React 19 powers all client-side interactivity across the Avo platform, from the trading dashboard to the operator hub.
HOW WE USE IT
React 19 is the client rendering layer across all 18 Next.js applications in the Avo stack. The architecture leans toward Server Components for data and React Client Components only where interactivity requires it: forms, real-time charts, filter panels, and the trading dashboard's position table.
The key discipline is keeping the client bundle small. Every page audit starts by checking the Network tab for components that import heavy libraries (chart libraries, date pickers, rich text editors) and verifying they are lazy-loaded or replaced with lighter alternatives. The regime detection chart uses a minimal custom SVG renderer rather than a full charting library, keeping the page's client JS under 80KB gzipped.
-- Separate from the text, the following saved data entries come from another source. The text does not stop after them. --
(* ===== verification/F64Theory.v ===== *)
(** * Magnitudes of binary64 numbers

[within B x]: [x] is finite and less than [2^B] in absolute value.  Sums, products and quotients
of such numbers are within bounds of their own, so results of bounded computations are finite. *)

From S2P Require Import Prelude F64.
From Stdlib Require Import Floats.SpecFloat.

Definition within (B : Z) (x : f64) : Prop :=
  match x with
  | S754_zero _ => True
  | S754_finite _ m e => Zdigits2 (Z.pos m) + e <= B
  | _ => False
  end.

Lemma within_finite B x : within B x -> is_finite x = true.
Proof. by destruct x. Qed.

Lemma within_le B B' x : within B x -> B <= B' -> within B' x.
Proof. destruct x; cbn -[Zdigits2]; [done..|lia]. Qed.

(** ** Digits *)

Lemma digits2_log2 p : Z.pos (digits2_pos p) = Z.log2 (Z.pos p) + 1.
Proof.
  induction p as [p IH|p IH|]; cbn [digits2_pos]; [..|done]; rewrite Pos2Z.inj_succ, IH.
  - rewrite (Pos2Z.inj_xI p), Z.log2_succ_double by lia. lia.
  - rewrite (Pos2Z.inj_xO p), Z.log2_double by lia. lia.
Qed.

Lemma digits2_le m k : 0 <= m < 2 ^ k -> 0 <= k -> Zdigits2 m <= k.
Proof.
  intros [H0 H1] Hk. destruct m as [|p|p]; [done| |lia]. cbn [Zdigits2]. rewrite digits2_log2.
  assert (Z.log2 (Z.pos p) < k) by (apply Z.log2_lt_pow2; lia). lia.
Qed.

Lemma digits2_bound m : 0 <= m -> m < 2 ^ Zdigits2 m.
Proof.
  intros H0. destruct m as [|p|p]; [done| |lia]. cbn [Zdigits2]. rewrite digits2_log2.
  pose proof (Z.log2_spec (Z.pos p) ltac:(lia)). rewrite Z.add_1_r. lia.
Qed.

Lemma digits2_nonneg m : 0 <= Zdigits2 m.
Proof. by destruct m. Qed.

Lemma digits2_pos_1 p : 1 <= Zdigits2 (Z.pos p).
Proof. cbn [Zdigits2]. lia. Qed.

(** A number below [2^B], cut at the exponent [e]. *)
Lemma digits2_at m e B : 0 < m -> Zdigits2 m + e <= B -> m < 2 ^ (B - e) /\ 0 <= B - e.
Proof.
  intros Hm Hd. pose proof (digits2_bound m ltac:(lia)). pose proof (digits2_nonneg m).
  split; [|lia]. apply Z.lt_le_trans with (2 ^ Zdigits2 m); [done|]. apply Z.pow_le_mono_r; lia.
Qed.

(** ** Shifts *)

Lemma shr_1_div r : 0 <= shr_m r -> shr_m (shr_1 r) = shr_m r / 2.
Proof.
  destruct r as [[|[p|p|]|p] b s]; cbn; intros H0; try done; try lia.
  - rewrite (Pos2Z.inj_xI p). apply Z.div_unique with 1; lia.
  - rewrite (Pos2Z.inj_xO p). apply Z.div_unique with 0; lia.
Qed.

Lemma iter_shr_1 p r : 0 <= shr_m r -> shr_m (iter_pos shr_1 p r) = shr_m r / 2 ^ Z.pos p.
Proof.
  revert r. induction p as [p IH|p IH|]; intros r H0; cbn [iter_pos].
  - assert (H1 : 0 <= shr_m (shr_1 r)) by (rewrite shr_1_div by done; by apply Z.div_pos).
    assert (H2 : 0 <= shr_m (iter_pos shr_1 p (shr_1 r)))
      by (rewrite IH by done; apply Z.div_pos; [done|apply Z.pow_pos_nonneg; lia]).
    rewrite IH, IH, shr_1_div by done.
    rewrite !Z.div_div by (try apply Z.pow_nonzero; try apply Z.mul_pos_pos; try apply Z.pow_pos_nonneg; lia).
    f_equal. rewrite (Pos2Z.inj_xI p), Z.pow_add_r, Z.pow_1_r by lia.
    replace (2 * Z.pos p) with (Z.pos p + Z.pos p) by lia. rewrite Z.pow_add_r by lia. lia.
  - assert (H2 : 0 <= shr_m (iter_pos shr_1 p r))
      by (rewrite IH by done; apply Z.div_pos; [done|apply Z.pow_pos_nonneg; lia]).
    rewrite IH, IH by done. rewrite Z.div_div by (try apply Z.pow_nonzero; try apply Z.pow_pos_nonneg; lia).
    f_equal. rewrite (Pos2Z.inj_xO p). replace (2 * Z.pos p) with (Z.pos p + Z.pos p) by lia.
    by rewrite Z.pow_add_r by lia.
  - by apply shr_1_div.
Qed.

Lemma shr_spec r e n r' e' :
  0 <= shr_m r -> shr r e n = (r', e') -> shr_m r' = shr_m r / 2 ^ Z.max 0 n /\ e' = e + Z.max 0 n.
Proof.
  intros H0. destruct n as [|p|p]; cbn [shr]; intros [= <- <-].
  - change (Z.max 0 0) with 0. rewrite Z.pow_0_r, Z.div_1_r. lia.
  - rewrite iter_shr_1 by done. rewrite Z.max_r by lia. done.
  - rewrite Z.max_l by lia. rewrite Z.pow_0_r, Z.div_1_r. lia.
Qed.

Lemma shr_record_m m l : shr_m (shr_record_of_loc m l) = m.
Proof. by destruct l as [|[]]. Qed.

Lemma fexp_eq k : fexp f64_prec f64_emax k = Z.max (k - 53) (-1074).
Proof. done. Qed.

(** Dropping digits: what is left is bounded by the number of digits left. *)
Lemma div_pow_bound m d n : 0 <= m < 2 ^ d -> 0 <= d -> 0 <= n -> 0 <= m / 2 ^ n < 2 ^ Z.max 0 (d - n).
Proof.
  intros [H0 H1] Hd Hn. split; [apply Z.div_pos; [done|by apply Z.pow_pos_nonneg]|].
  apply Z.div_lt_upper_bound; [by apply Z.pow_pos_nonneg|]. rewrite <- Z.pow_add_r by lia.
  apply Z.lt_le_trans with (2 ^ d); [done|]. apply Z.pow_le_mono_r; lia.
Qed.

Lemma round_even_bound m l : m <= round_nearest_even m l <= m + 1.
Proof. destruct l as [|[]]; cbn; try destruct (Z.even m); lia. Qed.

(** ** Rounding *)

Lemma within_round s m e l B :
  0 <= m -> Zdigits2 m + e <= B -> -1074 <= B <= 900 ->
  within (B + 1) (binary_round_aux f64_prec f64_emax s m e l).
Proof.
  intros Hm Hd HB. unfold binary_round_aux, shr_fexp. rewrite fexp_eq.
  pose proof (digits2_nonneg m) as Hdn. pose proof (digits2_bound m Hm) as Hmb.
  set (d := Zdigits2 m) in *. set (n := Z.max (d + e - 53) (-1074) - e).
  destruct (shr (shr_record_of_loc m l) e n) as [r1 e1] eqn:E1.
  apply shr_spec in E1 as [Em1 He1]; [|by rewrite shr_record_m]. rewrite shr_record_m in Em1.
  pose proof (div_pow_bound m d (Z.max 0 n) ltac:(lia) Hdn ltac:(lia)) as Hb1. rewrite <- Em1 in Hb1.
  pose proof (round_even_bound (shr_m r1) (loc_of_shr_record r1)) as Hr.
  set (m2 := round_nearest_even _ _) in *. rewrite fexp_eq.
  assert (Hd2 : Zdigits2 m2 + e1 <= B + 1).
  { assert (Hp : Zdigits2 m2 <= Z.max 0 (d - Z.max 0 n) + 1).
    { apply digits2_le; [|lia]. rewrite Z.pow_add_r, Z.pow_1_r by lia. lia. }
    lia. }
  pose proof (digits2_bound m2 ltac:(lia)) as Hm2. pose proof (digits2_nonneg m2) as Hd2n.
  set (d2 := Zdigits2 m2) in *. set (n2 := Z.max (d2 + e1 - 53) (-1074) - e1).
  destruct (shr (shr_record_of_loc m2 loc_Exact) e1 n2) as [r3 e3] eqn:E3.
  apply shr_spec in E3 as [Em3 He3]; [|cbn; lia]. cbn [shr_record_of_loc shr_m] in Em3.
  pose proof (div_pow_bound m2 d2 (Z.max 0 n2) ltac:(lia) Hd2n ltac:(lia)) as Hb3. rewrite <- Em3 in Hb3.
  destruct (shr_m r3) as [|p|p]; [done| |lia].
  assert (Hgt : 0 < d2 - Z.max 0 n2).
  { destruct (Z.le_gt_cases (d2 - Z.max 0 n2) 0) as [Hle|]; [|done].
    rewrite Z.max_l in Hb3 by done. rewrite Z.pow_0_r in Hb3. lia. }
  pose proof (digits2_le (Z.pos p) (d2 - Z.max 0 n2)) as Hp. rewrite Z.max_r in Hb3 by lia.
  specialize (Hp ltac:(lia) ltac:(lia)). pose proof (digits2_pos_1 p) as Hp1.
  change (f64_emax - f64_prec) with 971. rewrite (proj2 (Z.leb_le e3 971)) by lia.
  unfold within. lia.
Qed.

Lemma iter_xO m k : Z.pos (Pos.iter xO m k) = Z.pos m * 2 ^ Z.pos k.
Proof.
  revert m. induction k as [|k IH] using Pos.peano_ind; intros m; [cbn; lia|].
  rewrite Pos.iter_succ, Pos2Z.inj_succ, Z.pow_succ_r by lia. rewrite (Pos2Z.inj_xO), IH. lia.
Qed.

Lemma shl_align_spec m e e' mz ez :
  shl_align m e e' = (mz, ez) -> Z.pos mz = Z.pos m * 2 ^ Z.max 0 (e - e') /\ ez = e - Z.max 0 (e - e').
Proof.
  unfold shl_align. destruct (e' - e) as [|p|p] eqn:E; intros [= <- <-].
  - replace (e - e') with 0 by lia. cbn [Z.max]. rewrite Z.pow_0_r. lia.
  - rewrite Z.max_l by lia. rewrite Z.pow_0_r. lia.
  - rewrite iter_xO. replace (e - e') with (Z.pos p) by lia. rewrite Z.max_r by lia. lia.
Qed.

Lemma digits2_mul_pow m k : 0 <= k -> Zdigits2 (Z.pos m * 2 ^ k) = Zdigits2 (Z.pos m) + k.
Proof.
  intros Hk. assert (Hp : 0 < Z.pos m * 2 ^ k) by (apply Z.mul_pos_pos; [lia|by apply Z.pow_pos_nonneg]).
  destruct (Z.pos m * 2 ^ k) as [|q|q] eqn:E; [lia| |lia]. cbn [Zdigits2]. rewrite !digits2_log2, <- E.
  rewrite Z.log2_mul_pow2 by lia. lia.
Qed.

Lemma within_normalize m e z B :
  Zdigits2 m + e <= B -> -1074 <= B <= 900 -> within (B + 1) (binary_normalize f64_prec f64_emax m e z).
Proof.
  intros Hd HB.
  assert (Hround : forall s p, Zdigits2 (Z.pos p) + e <= B -> within (B + 1) (binary_round f64_prec f64_emax s p e)).
  { intros s p Hp. unfold binary_round. destruct (shl_align _ _ _) as [mz ez] eqn:E.
    apply shl_align_spec in E as [Em ->]. apply within_round; [lia| |done].
    rewrite Em, digits2_mul_pow by lia. lia. }
  destruct m as [|p|p]; [done|by apply Hround..].
Qed.

(** ** Operations *)

Lemma within_of_Z z k : Z.abs z < 2 ^ k -> 0 <= k <= 900 -> within (k + 1) (f64_of_Z z).
Proof.
  intros Hz Hk. apply within_normalize; [|lia]. rewrite Z.add_0_r.
  transitivity (Zdigits2 (Z.abs z)); [by destruct z|]. apply digits2_le; lia.
Qed.

Lemma within_mul x y A B :
  within A x -> within B y -> -1074 <= A + B <= 900 -> within (A + B + 1) (f64_mul x y).
Proof.
  intros Hx Hy HB. destruct x as [| | |sx mx ex], y as [| | |sy my ey]; try done.
  unfold f64_mul, SFmul. apply within_round; [lia| |done]. cbn [within] in Hx, Hy.
  pose proof (digits2_bound (Z.pos mx) ltac:(lia)). pose proof (digits2_bound (Z.pos my) ltac:(lia)).
  pose proof (digits2_pos_1 mx). pose proof (digits2_pos_1 my).
  assert (Zdigits2 (Z.pos (mx * my)) <= Zdigits2 (Z.pos mx) + Zdigits2 (Z.pos my)); [|lia].
  apply digits2_le; [|lia]. rewrite Pos2Z.inj_mul, Z.pow_add_r by lia. nia.
Qed.

Lemma within_add x y B : within B x -> within B y -> -1074 <= B <= 899 -> within (B + 2) (f64_add x y).
Proof.
  intros Hx Hy HB. destruct x as [sx| | |sx mx ex], y as [sy| | |sy my ey]; try done.
  - by destruct sx, sy.
  - change (within (B + 2) (S754_finite sy my ey)). apply within_le with B; [done|lia].
  - change (within (B + 2) (S754_finite sx mx ex)). apply within_le with B; [done|lia].
  - unfold f64_add, SFadd. cbv zeta. cbn [within] in Hx, Hy. set (ez := Z.min ex ey).
    replace (B + 2) with (B + 1 + 1) by lia. apply within_normalize; [|lia].
    destruct (shl_align mx ex ez) as [m1 e1] eqn:E1, (shl_align my ey ez) as [m2 e2] eqn:E2. cbn [fst].
    apply shl_align_spec in E1 as [E1 _], E2 as [E2 _].
    assert (H1 : Z.pos m1 < 2 ^ (B - ez) /\ 0 <= B - ez).
    { apply digits2_at; [lia|]. rewrite E1, digits2_mul_pow by lia. lia. }
    assert (H2 : Z.pos m2 < 2 ^ (B - ez) /\ 0 <= B - ez).
    { apply digits2_at; [lia|]. rewrite E2, digits2_mul_pow by lia. lia. }
    set (m := cond_Zopp sx (Z.pos m1) + cond_Zopp sy (Z.pos m2)). assert (Hm : Z.abs m < 2 ^ (B - ez + 1)).
    { rewrite Z.pow_add_r, Z.pow_1_r by lia. unfold m. destruct sx, sy; cbn [cond_Zopp]; lia. }
    assert (Hd : Zdigits2 m <= B - ez + 1); [|lia].
    transitivity (Zdigits2 (Z.abs m)); [by destruct m|]. apply digits2_le; lia.
Qed.

(** Division by a number whose mantissa is an integer multiple of [2^e]. *)
Lemma within_div x sy my ey B :
  within B x -> -1074 <= B - ey <= 900 -> within (B - ey + 1) (f64_div x (S754_finite sy my ey)).
Proof.
  intros Hx HB. destruct x as [| | |sx mx ex]; try done. cbn [within] in Hx.
  unfold f64_div, SFdiv, SFdiv_core_binary. cbv zeta.
  set (e' := Z.min _ _). set (s := ex - ey - e').
  assert (Hs : 0 <= s) by (unfold s, e'; lia).
  set (m' := match s with Z0 => _ | _ => _ end).
  assert (Hm' : m' = Z.pos mx * 2 ^ s).
  { unfold m'. destruct s as [|p|p]; [lia| |lia]. by rewrite Z.shiftl_mul_pow2 by lia. }
  pose proof (Z.div_mod m' (Z.pos my) ltac:(lia)) as Hdm. unfold Z.div, Z.modulo in Hdm.
  destruct (Z.div_eucl m' (Z.pos my)) as [q r] eqn:Eq.
  assert (Hq : q = m' / Z.pos my) by (unfold Z.div; by rewrite Eq).
  assert (Hm0 : 0 < m') by (rewrite Hm'; apply Z.mul_pos_pos; [lia|by apply Z.pow_pos_nonneg]).
  assert (Hq0 : 0 <= q) by (rewrite Hq; apply Z.div_pos; lia).
  assert (Hqm : q <= m') by (rewrite Hq; apply Z.div_le_upper_bound; nia).
  apply within_round; [done| |done].
  assert (Hd : Zdigits2 q <= Zdigits2 m').
  { apply digits2_le; [|apply digits2_nonneg]. pose proof (digits2_bound m' ltac:(lia)). lia. }
  rewrite Hm', digits2_mul_pow in Hd by done. unfold s in Hd. lia.
Qed.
React's concurrent features (useTransition, Suspense) handle the async data loading pattern on the screener and intelligence pages. Filter changes trigger a transition so the old results stay visible without layout shift while the new query runs. Suspense boundaries wrap each data panel so a slow ClickHouse query for one section does not block the render of other sections.
Example workflow: building an interactive filter panel for a client's data product. 1. Wrap the entire results section in a Suspense boundary with a skeleton fallback. 2. Put filter state (asset class, date range, threshold) in a URL search param using useSearchParams so filters are shareable and bookmarkable. 3. On filter change, call startTransition(() => router.push(newUrl)) so the previous results stay visible during the new query. 4. The Server Component reads the search params, runs the ClickHouse query, and streams the new results down. 5. Memoize each result row with React.memo keyed by the row's unique ID to prevent re-rendering unchanged rows when the surrounding list updates. 6. Run a Lighthouse mobile audit before shipping. Target CLS under 0.1. Any layout shift from async data swaps needs a fixed-height placeholder.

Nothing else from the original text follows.